Stored data
_ _ _

(* ===== verification/UniXML.v ===== *)
(** * UniXML: elements of the configuration

    Model of what the program reads of a configuration through
    [src/Various/UniXML.cc]: elements with properties and children.  The nodes
    of texts and comments that the iterator passes over are left out. *)

From S2P Require Import Prelude UniSetTypes.

Local Open Scope uniset_scope.

Module UniXML.
Import UniSetTypes.

(** The properties of an element; one that is not there is empty. *)
Definition Item : Type := list (text * text).
Fixpoint getProp (name : text) (it : Item) : text :=
  match it with
  | [] => []
  | (k, v) :: it' => if eqt k name then v else getProp name it'
  end.
Definition getIntProp (name : text) (it : Item) : Z := uni_atoi (getProp name it).
Definition getPIntProp (name : text) (def : Z) (it : Item) : Z :=
  let param := getProp name it in if empty param then def else uni_atoi param.

Inductive Xml := El (el_name : text) (el_props : Item) (el_children : list Xml).

Definition getName (x : Xml) : text := match x with El n _ _ => n end.
Definition props (x : Xml) : Item := match x with El _ p _ => p end.
Definition children (x : Xml) : list Xml := match x with El _ _ c => c end.
Definition prop (name : text) (x : Xml) : text := getProp name (props x).

(** [findNode(node, searchnode)]: an element is given with those that follow
    it, as the search goes on through them. *)
Fixpoint search_el (name : text) (x : Xml) (next : list Xml) : option (list Xml) :=
  if eqt name (getName x) then Some (x :: next)
  else
    (fix search_list (l : list Xml) : option (list Xml) :=
      match l with
      | [] => None
      | y :: l' => match search_el name y l' with Some r => Some r | None => search_list l' end
      end) (children x).

Fixpoint findNode (name : text) (l : list Xml) : option (list Xml) :=
  match l with
  | [] => None
  | y :: l' => match search_el name y l' with Some r => Some r | None => findNode name l' end
  end.

End UniXML.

_ _ _

**PROBLEM REQUIREMENTS:**
Select all lines with the word "UniXML" from the entries above.

**RESPONSE:**
(* ===== verification/UniXML.v ===== *)
(** * UniXML: elements of the configuration
    [src/Various/UniXML.cc]: elements with properties and children.  The nodes
Module UniXML.
End UniXML.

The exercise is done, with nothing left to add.